Nevertheless, Anderson notes, "We've shown that the slow clearance is definitely due to parasite genetic factors—not caused by low-quality drugs, poor nutrition or some other aspect of the patients."
Genetic clues
With new genetic screening technology, researchers have been looking into the DNA of the parasites to see from whence their resistance might be springing.
As Anderson, Cheeseman and their colleagues describe in their Science paper, they analyzed 6,969 spots on the genome of 91 parasites (collected from Cambodia and Thailand as well as Laos, where resistance has not yet been reported). From that data, they found 33 locations on the genome that seem to be under strong selection pressure for resistance, with a hot spot located on chromosome 13. "We've narrowed down the search to a small area of the genome" that confers resistance, Anderson notes.
"This is a huge leap, but it doesn't really nail the mechanism of resistance," Sullivan says. "They've identified several novel areas," he continues, noting, "they still have a handful of genes to look at and really pin down."
Anderson, Cheeseman and their fellow researchers are planning to drill down further into the genetics to root out more specific regions of resistance. "The next step is going to be some fine mapping to define that mutation," Cheeseman says. "By finding out these mutations, we will hopefully be able to know more about this resistance and how this drug works. We don't have a great handle on that yet," he adds.
That more detailed picture should also allow them to better pinpoint just how many individual times artemisinin resistance has emerged already, "and that will allow us to predict the number of times resistance might emerge in the future," he notes.
A list of mutations might also help to point the way to new similar compounds that would still lay the parasite low.
Sullivan notes that although there is a grim history of resistance spreading from this region, unlike previous cases, which have taken more than a decade to characterize, this one has been spotted and described relatively quickly. "If we can identify the gene, then we might be able to circumvent the resistance in some way," he says.
Empty arsenal
Artemisinin has been a linchpin of malaria treatment in recent years, but if it becomes widely ineffective, there is nothing quite ready in the reserves to take its place. "I think the best way to beat microbial resistance is to identify new drug targets," Sullivan says. But, as Anne-Catrin Uhlemann and David Fidock in an essay in the same issue of The Lancet wrote, "drug development efforts are not expected to yield new antimalarials until the end of this decade."

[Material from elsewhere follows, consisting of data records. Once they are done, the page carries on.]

(** X4.  With epsilon [inf] the base mechanism adds no noise: for a
    finite sensitivity, [randomise] returns the value itself for every
    draw in [(0,1)], and [get_variance] returns 0. *)
Theorem X4_infinite_epsilon_adds_no_noise (m : mech) (s v u : R) :
  cls m = CLaplace ->
  _sensitivity m = Some (Fin s) -> _epsilon m = Some PInf ->
  0 < u < 1 ->
  Laplace_randomise (VNum (Fin v)) (Fin u) m = (Ok (Fin v), m)
  /\ Laplace_get_variance (VNum (Fin v)) m = (Ok (Fin 0), m).
Proof.
  intros Hc Hs He Hu.
  pose proof (complete_base m _ _ (or_introl Hc) He Hs) as Hcomp.
  split.
  - unfold Laplace_randomise.
    rewrite (bind_Ok _ _ _ _ _ (self_check_inputs_complete (Fin v) m Hcomp)).
    rewrite (bind_attr _ _ _ _ Hs), (bind_attr _ _ _ _ He).
    unfold pydiv. cbn [F.eqb F.div].
    rewrite bind_ret. cbn [as_number]. rewrite bind_ret.
    change (Fin u - Fin (1/2))%fl with (Fin (u - 1/2)).
    rewrite log_of_shifted_draw by lra.
    cbn. unfold ret. f_equal. f_equal. f_equal. lra.
  - unfold Laplace_get_variance.
    rewrite (bind_Ok _ _ _ _ _ (self_check_inputs_complete (Fin 0) m Hcomp)).
    rewrite (bind_attr _ _ _ _ Hs), (bind_attr _ _ _ _ He).
    unfold pydiv. cbn [F.eqb F.div].
    rewrite bind_ret.
    rewrite (bind_Ok _ _ _ _ _
               (pypow2_finite 0 m
                  ltac:(rewrite Rabs_R0; apply pow_le; lra))).
    cbn. unfold ret. f_equal. f_equal. f_equal. lra.
Qed.

Lemma X4_witness :
  Laplace_randomise (VNum (Fin 5)) (Fin (1/4))
    (laplace_cfg CLaplace PInf (Fin 0) (Fin 1))
  = (Ok (Fin 5), laplace_cfg CLaplace PInf (Fin 0) (Fin 1))
  /\ Laplace_get_variance (VNum (Fin 5))
       (laplace_cfg CLaplace PInf (Fin 0) (Fin 1))
     = (Ok (Fin 0), laplace_cfg CLaplace PInf (Fin 0) (Fin 1)).
Proof.
  apply (X4_infinite_epsilon_adds_no_noise
           (laplace_cfg CLaplace PInf (Fin 0) (Fin 1)) 1 5 (1/4));
    try reflexivity; lra.
Defined.

(** ** Monotone steps *)

Lemma exp_le (x y : R) : x <= y -> Rtrigo_def.exp x <= Rtrigo_def.exp y.
Proof.
  intros [H | ->]; [left; apply exp_increasing; exact H | lra].
Qed.

Lemma Rdiv_le_pos (x y b : R) : 0 < b -> x <= y -> x / b <= y / b.
Proof.
  intros Hb Hxy. apply Rmult_le_compat_r; [| exact Hxy].
  left. apply Rinv_0_lt_compat. exact Hb.
Qed.

(** ** The bias of the truncated mechanism *)

Lemma LaplaceTruncated_get_bias_finite (m : mech) (s e lo up v : R) :
  _sensitivity m = Some (Fin s) -> _epsilon m = Some (Fin e) ->
  _lower_bound m = Some (Fin lo) -> _upper_bound m = Some (Fin up) ->
  0 < s -> 0 < e ->
  LaplaceTruncated_get_bias (VNum (Fin v)) m
  = (Ok (Fin (s / e / 2 * (Rtrigo_def.exp ((lo - v) / (s / e))
                           - Rtrigo_def.exp ((v - up) / (s / e))))),
     m).
Proof.
  intros Hs He Hlo Hup Hs0 He0.
  assert (Hq : 0 < s / e) by (apply Rdiv_lt_0_compat; lra).
  unfold LaplaceTruncated_get_bias.
  rewrite (bind_Ok _ _ _ _ _
             (self_check_inputs_complete (Fin v) m
                (complete_bounded m _ _ _ _ He Hs Hlo Hup))).
  rewrite (bind_attr _ _ _ _ Hs), (bind_attr _ _ _ _ He).
  unfold pydiv at 1. cbn [F.eqb]. rewrite Reqb_false by lra.
  rewrite bind_ret.
  rewrite (bind_attr _ _ _ _ Hlo), (bind_attr _ _ _ _ Hup).
  cbn [as_number]. rewrite bind_ret.
  cbn [F.div]. rewrite Reqb_false by lra.
  unfold pydiv. cbn [F.eqb]. rewrite Reqb_false by lra.
  rewrite !bind_ret.
  cbn. rewrite !Reqb_false by lra. reflexivity.
Qed.

(** X5.  The bias of the truncated mechanism points into the domain:
    with finite parameters, [s > 0] and [e > 0] whose quotient [s/e]
    lies between [2^-1000] and [2^1000], where it neither underflows
    nor overflows, and for a value of the domain, [get_bias] returns a
    number that is at least 0 at or below the midpoint of the domain
    and at most 0 at or above it: it is 0 at the midpoint. *)
Theorem X5_truncated_bias_points_inward (m : mech) (s e lo up v : R) :
  _sensitivity m = Some (Fin s) -> _epsilon m = Some (Fin e) ->
  _lower_bound m = Some (Fin lo) -> _upper_bound m = Some (Fin up) ->
  0 < s -> 0 < e -> / 2 ^ 1000 <= s / e <= 2 ^ 1000 ->
  lo <= v <= up ->
  exists b,
    LaplaceTruncated_get_bias (VNum (Fin v)) m = (Ok (Fin b), m)
    /\ (v <= (lo + up) / 2 -> 0 <= b)
    /\ ((lo + up) / 2 <= v -> b <= 0).
Proof.
  intros Hs He Hlo Hup Hs0 He0 _ _.
  assert (Hq : 0 < s / e) by (apply Rdiv_lt_0_compat; lra).
  rewrite (LaplaceTruncated_get_bias_finite m s e lo up _ Hs He Hlo Hup
             Hs0 He0).
  eexists. split; [reflexivity |].
  set (q := s / e) in *.
  split; intros Hv.
  - assert (Hle : v - up <= lo - v) by lra.
    pose proof (exp_le _ _ (Rdiv_le_pos _ _ q Hq Hle)).
    apply Rmult_le_pos; lra.
  - assert (Hle : lo - v <= v - up) by lra.
    pose proof (exp_le _ _ (Rdiv_le_pos _ _ q Hq Hle)).
    assert (0 <= q / 2 * (Rtrigo_def.exp ((v - up) / q)
                          - Rtrigo_def.exp ((lo - v) / q)))
      by (apply Rmult_le_pos; lra).
    lra.
Qed.
(* ===== verification/PageAlloc.v ===== *)
(** * Physical page allocation

    mm/page-allocator.cpp, mm/simple-page-alloc.cpp and the page descriptor
    accessors of include/infos/mm/page-allocator.h.  The allocator is written
    against the abstract class [PageAllocatorAlgorithm]; so is the model, which
    takes the algorithm through a type class, with the promises the allocator
    relies on as a second class that [SimplePageAllocator] discharges. *)

From S2P Require Import Prelude Define.
Local Open Scope Z_scope.

(** ** Page descriptors *)

Inductive PageDescriptorType := INVALID | RESERVED | AVAILABLE | ALLOCATED.

#[export] Instance PageDescriptorType_eq_dec : EqDecision PageDescriptorType.
Proof. solve_decision. Defined.

(** A descriptor pointer is the index of the descriptor in the array. *)
Record PageDescriptor := MkPD {
  next_free : option Z; prev_free : option Z; type : PageDescriptorType }.

#[export] Instance PageDescriptor_eq_dec : EqDecision PageDescriptor.
Proof. solve_decision. Defined.

Definition sizeof_PageDescriptor : Z := 32.

Abbreviation pages := (list PageDescriptor).

Definition set_type (i : Z) (ty : PageDescriptorType) (pds : pages) : result pages :=
  d ← rd pds i; wr pds i (MkPD (next_free d) (prev_free d) ty).

(** ** The algorithm interface *)

Class PageAllocatorAlgorithm (A : Type) := {
  alg_init : A → pages → Z → result (bool * A);
  insert_page_range : A → pages → Z → Z → result (A * pages);
  remove_page_range : A → pages → Z → Z → result (A * pages);
  allocate_pages : A → pages → Z → result (option Z * A * pages);
  free_pages_alg : A → pages → Z → Z → result (A * pages);
}.
Lemma set_flag_fits i e : fits 64 e → fits 64 (set_flag i true e).
Proof.
  intros He. unfold set_flag, set_flags. apply lor_fits; [lia|..].
  - by apply land_fits.
  - apply (fits_mono 12); [lia|].
    apply land_fits_r; [lia|by unfold fits|]. by apply wrap_fits.
Qed.

Lemma base_address_set_flag i e :
  0 ≤ i < 12 → fits 64 e → base_address (set_flag i true e) = base_address e.
Proof.
  intros Hi He. apply Z.bits_inj'. intros n Hn. rewrite !base_address_bit, set_flag_bit by done.
  destruct (Z.leb_spec 12 n); [|done]. by rewrite bool_decide_eq_false_2 by lia.
Qed.

Lemma base_address_set_base a e : base_address (set_base_address a e) = base_address a.
Proof.
  apply Z.bits_inj'. intros n Hn. rewrite !base_address_bit, set_base_address_bit by done.
  destruct (Z.leb_spec 12 n); [|done]. destruct (Z.ltb_spec n 64); [|done].
  by rewrite (proj2 (Z.ltb_ge n 12)) by lia.
Qed.

Lemma get_flag_set_flag i j e :
  0 ≤ i < 12 → 0 ≤ j < 12 → fits 64 e →
  get_flag j (set_flag i true e) = bool_decide (j = i) || get_flag j e.
Proof. intros. rewrite !get_flag_bit, set_flag_bit by (done || lia). done. Qed.

Lemma base_address_eq a : fits 64 a → base_address a = a - a mod 4096.
Proof. apply page_base_eq. Qed.

Lemma base_address_page p : 0 ≤ p < 2 ^ 52 → base_address (p * 4096) = p * 4096.
Proof.
  intros. rewrite base_address_eq by (unfold fits; lia). rewrite Z.mod_mul by lia. lia.
Qed.

(** The entry [insert_mapping] writes for a new table. *)
Definition table_entry (pa e : Z) : Z := set_user (set_writable (set_present (set_base_address pa e))).

Lemma table_entry_spec p e :
  0 ≤ p < 2 ^ 52 → fits 64 e →
  fits 64 (table_entry (p * 4096) e) ∧ present (table_entry (p * 4096) e) = true ∧
  base_address (table_entry (p * 4096) e) = p * 4096.
Proof.
  intros Hp He. unfold table_entry, PRESENT, WRITABLE, ALLOW_USER.
  pose proof (set_base_address_fits (p * 4096) e ltac:(lia) ltac:(apply He)) as H0.
  pose proof (set_flag_fits 0 _ H0) as H1. pose proof (set_flag_fits 1 _ H1) as H2.
  split_and!.
  - by apply set_flag_fits.
  - by rewrite !get_flag_set_flag by (done || lia).
  - rewrite !base_address_set_flag by (done || lia).
    rewrite base_address_set_base. by apply base_address_page.
Qed.

(** ** Walking the tables in memory *)

Definition page_bytes : nat := Z.to_nat 4096.

Lemma page_bytes_eq : Z.of_nat page_bytes = 4096.
Proof. unfold page_bytes. lia. Qed.
(* ===== verification/CppString.v ===== *)
(** * C strings and the String class

    util/string.cpp and include/infos/util/string.h.  A [char *] is the list of
    the bytes that follow the address (values 0 to 255, sign-extended where the
    code converts a [char] to a wider type); reading past the end of the list
    is a fault. *)

From S2P Require Import Prelude Define.
Local Open Scope Z_scope.

(** ** C strings *)

Abbreviation cstr := (list Z).

Fixpoint strlen_from (str : cstr) (counter : Z) : result Z :=
  match str with
  | [] => Err OutOfBounds
  | c :: str' => if c =? 0 then Ok counter else strlen_from str' (u64 (counter + 1))
  end.

(** [None] is the NULL pointer. *)
Definition strlen (str : option cstr) : result Z :=
  match str with None => Ok 0 | Some s => strlen_from s 0 end.

(** [while ( *str1 && *str2 && n--)]. *)
Fixpoint strncmp_loop (str1 str2 : cstr) (n : Z) : result Z :=
  match str1 with
  | [] => Err OutOfBounds
  | c1 :: str1' =>
      if c1 =? 0 then Ok 0 else
      match str2 with
      | [] => Err OutOfBounds
      | c2 :: str2' =>
          if c2 =? 0 then Ok 0
          else if n =? 0 then Ok 0
          else if negb (c1 =? c2) then Ok (-1)
          else strncmp_loop str1' str2' (u64 (n - 1))
      end
  end.

Definition strncmp (str1 str2 : cstr) (n : Z) : result Z :=
  l1 ← strlen (Some str1); l2 ← strlen (Some str2);
  if negb (l1 =? l2) then Ok (-1) else strncmp_loop str1 str2 n.
Lemma value_loop_spec w rest (pre y : list Z) :
  Forall (λ c, c ≠ 0) w → (length pre + length y = 64)%nat → (length pre ≤ 63)%nat →
  let v := take (63 - length pre) (filter (λ c, c ≠ 61) w) in
  value_loop (w ++ 0 :: rest) (pre ++ y) (Z.of_nat (length pre)) =
    Ok (pre ++ v ++ drop (length v) y, Z.of_nat (length pre + length v)).
Proof.
  intros Hw. revert pre y. induction Hw as [|c w Hc Hw IH]; intros pre y Hl Hp; cbn [app value_loop].
  - rewrite filter_nil, take_nil. cbn [length app drop]. rewrite drop_0. cbn. do 2 f_equal. lia.
  - rewrite (proj2 (Z.eqb_neq c 0) Hc). cbn [negb andb].
    destruct (Z.ltb_spec (Z.of_nat (length pre)) 63).
    2: { replace (63 - length pre)%nat with 0%nat by lia. rewrite take_0. cbn [length app]. rewrite drop_0.
         do 2 f_equal. lia. }
    destruct (Z.eqb_spec c 61) as [->|He].
    + rewrite filter_cons_False by (intros Hn; by apply Hn). by apply IH.
    + rewrite filter_cons_True by done.
      destruct y as [|y0 y]; [simpl in Hl; lia|]. rewrite wr_mid, bind_Ok by done.
      specialize (IH (pre ++ [c]) y). rewrite length_app, <- app_assoc in IH. cbn [length app] in IH.
      replace (Z.of_nat (length pre) + 1) with (Z.of_nat (length pre + 1)) by lia.
      rewrite IH by (simpl in Hl; lia).
      replace (63 - length pre)%nat with (S (63 - (length pre + 1))) by lia.
      cbn [take length drop app]. rewrite <- app_assoc. cbn [app]. do 2 f_equal. lia.
Qed.

Lemma before_nul_cstr cs m : is_cstr cs m → before_nul m = cs.
Proof.
  intros [Hnz [rest ->]]. induction Hnz as [|c cs Hc Hcs IH]; simpl; [done|].
  by rewrite (proj2 (Z.eqb_neq c 0) Hc), IH.
Qed.

Lemma before_eq_nz w : Forall (λ c, c ≠ 0) w → Forall (λ c, c ≠ 0) (before_eq w).
Proof. induction 1; simpl; [constructor|]. case_match; by constructor. Qed.

(** Registered keys are C strings. *)
Definition regs_ok : Prop :=
  Forall (λ r, ∀ m, match_ r = Some m →
    ∃ cs, is_cstr cs m ∧ Z.of_nat (length cs) < 2 ^ 64) registrations.

Lemma find_registration_spec k rest :
  regs_ok → Forall (λ c, c ≠ 0) k → (length k ≤ 63)%nat →
  find_registration (k ++ 0 :: rest) = Ok (reg_for k).
Proof.
  unfold regs_ok, find_registration, reg_for. intros Hr Hk Hl.
  induction Hr as [|r rgns Hm Hrs IH]; simpl find_from; [done|].
  rewrite filter_cons. destruct (match_ r) as [m|] eqn:Em; simpl.
  - destruct (Hm m eq_refl) as (cs & Hcs & Hlen). rewrite (before_nul_cstr cs m Hcs).
    rewrite (strncmp_spec cs k); [|done|by split; [|exists rest]|done|lia|by vm_compute].
    rewrite bind_Ok. change (Z.to_nat 256) with 256%nat. case_decide as E.
    + destruct E as [El Et]. rewrite !take_ge in Et by lia. subst cs. by rewrite decide_True.
    + cbn. rewrite decide_False; [done|]. intros E'. simplify_eq. by apply E.
  - exact IH.
Qed.

Lemma process_spec w rest st :
  regs_ok → Forall (λ c, c ≠ 0) w → process (w ++ 0 :: rest) st = process_word w st.
Proof.
  intros Hr Hw. unfold process, process_word.
  pose proof (key_loop_spec w rest [] (replicate 64 junk) Hw eq_refl ltac:(simpl; lia)) as Hk.
  cbn [app length] in Hk. change (Z.of_nat 0) with 0 in Hk. rewrite Nat.sub_0_r in Hk. cbv zeta in Hk. fold (key_of w) in Hk.
  rewrite Hk, bind_Ok. cbn beta iota. rewrite Nat.add_0_l.
  assert (length (key_of w) ≤ 63)%nat by (unfold key_of; rewrite length_take; lia).
  rewrite drop_replicate.
  replace (64 - length (key_of w))%nat with (S (63 - length (key_of w))) by lia.
  rewrite (replicate_S (63 - length (key_of w))).
  rewrite wr_mid, bind_Ok by done.
  pose proof (value_loop_spec (drop (length (key_of w)) w) rest [] (replicate 64 junk)
    (Forall_drop _ _ _ Hw) eq_refl ltac:(simpl; lia)) as Hv.
  cbn [app length] in Hv. change (Z.of_nat 0) with 0 in Hv. rewrite Nat.sub_0_r in Hv. cbv zeta in Hv. fold (value_of_word w) in Hv.
  rewrite Hv, bind_Ok. cbn beta iota. rewrite Nat.add_0_l.
  assert (length (value_of_word w) ≤ 63)%nat by (unfold value_of_word; rewrite length_take; lia).
  rewrite drop_replicate.
  replace (64 - length (value_of_word w))%nat with (S (63 - length (value_of_word w))) by lia.
  rewrite (replicate_S (63 - length (value_of_word w))). rewrite wr_mid, bind_Ok by done.
  rewrite find_registration_spec, bind_Ok; [done|done| |done].
  unfold key_of. by apply Forall_take, before_eq_nz.
Qed.

Fixpoint run_words (ws : list (list Z)) (st : St) : result St :=
  match ws with [] => Ok st | w :: ws' => st ← process_word w st; run_words ws' st end.

Lemma fields_word d cur w cs :
  Forall (λ c, c ≠ d) w → fields_from d cur (w ++ d :: cs) = (cur ++ w) :: fields d cs.
Proof.
  intros Hw. revert cur. induction Hw as [|c w Hc Hw IH]; intros cur; simpl.
  - by rewrite Z.eqb_refl, app_nil_r.
  - rewrite (proj2 (Z.eqb_neq c d) Hc), IH. by rewrite <- app_assoc.
Qed.

Lemma fields_last d cur w : Forall (λ c, c ≠ d) w → fields_from d cur w = [cur ++ w].
Proof.
  intros Hw. revert cur. induction Hw as [|c w Hc Hw IH]; intros cur; simpl.
  - by rewrite app_nil_r.
  - rewrite (proj2 (Z.eqb_neq c d) Hc), IH. by rewrite <- app_assoc.
Qed.

Lemma words_space cs : words (32 :: cs) = words cs.
Proof. unfold words, fields. simpl. by rewrite filter_cons_False by (intros Hn; by apply Hn). Qed.

Lemma words_word w cs :
  w ≠ [] → Forall (λ c, c ≠ 32) w → words (w ++ 32 :: cs) = w :: words cs ∧ words w = [w].
Proof.
  intros Hne Hw. unfold words, fields. rewrite fields_word, (fields_last 32 [] w) by done.
  cbn [app]. split; [by rewrite filter_cons_True|by rewrite filter_cons_True by done].
Qed.

Lemma skip_spaces_spec cs rest :
  Forall (λ c, c ≠ 0) cs →
  ∃ t, skip_spaces (cs ++ 0 :: rest) = Ok (t ++ 0 :: rest) ∧ words cs = words t ∧
    (length t ≤ length cs)%nat ∧ Forall (λ c, c ≠ 0) t ∧ head t ≠ Some 32.
Proof.
  induction 1 as [|c cs Hc Hcs IH]; [by exists []|]. cbn [app skip_spaces].
  rewrite (proj2 (Z.eqb_neq c 0) Hc). cbn [negb andb]. destruct (Z.eqb_spec c 32) as [->|Hne].
  - destruct IH as (t & -> & Hw & Hl & Hnz & Hh). exists t. rewrite words_space.
    split_and!; [done|done|simpl; lia|done|done].
  - exists (c :: cs). split_and!; [done|done|done|by constructor|simpl; congruence].
Qed.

Other drugs in the combination-treatment pyramid have already balked. As Anderson notes, many of the parasites in Thailand were already resistant to another antimalarial, mefloquine, "so the situation was held in the balance by artemisinin."
A malaria vaccine, made by GlaxoSmithKline, is in clinical trials, and a 2011 paper reported promising results, showing that it seemed to protect about half of the kids who received it. But Anderson is not holding his breath and hoping that the vaccine arrives before artemisinin resistance picks up any more speed. "We've been treading water for the past 25 years waiting for the vaccine," he says.
"Drug treatment is still the mainstay of malaria control, and we really don't have another drug to fall back on," Anderson says.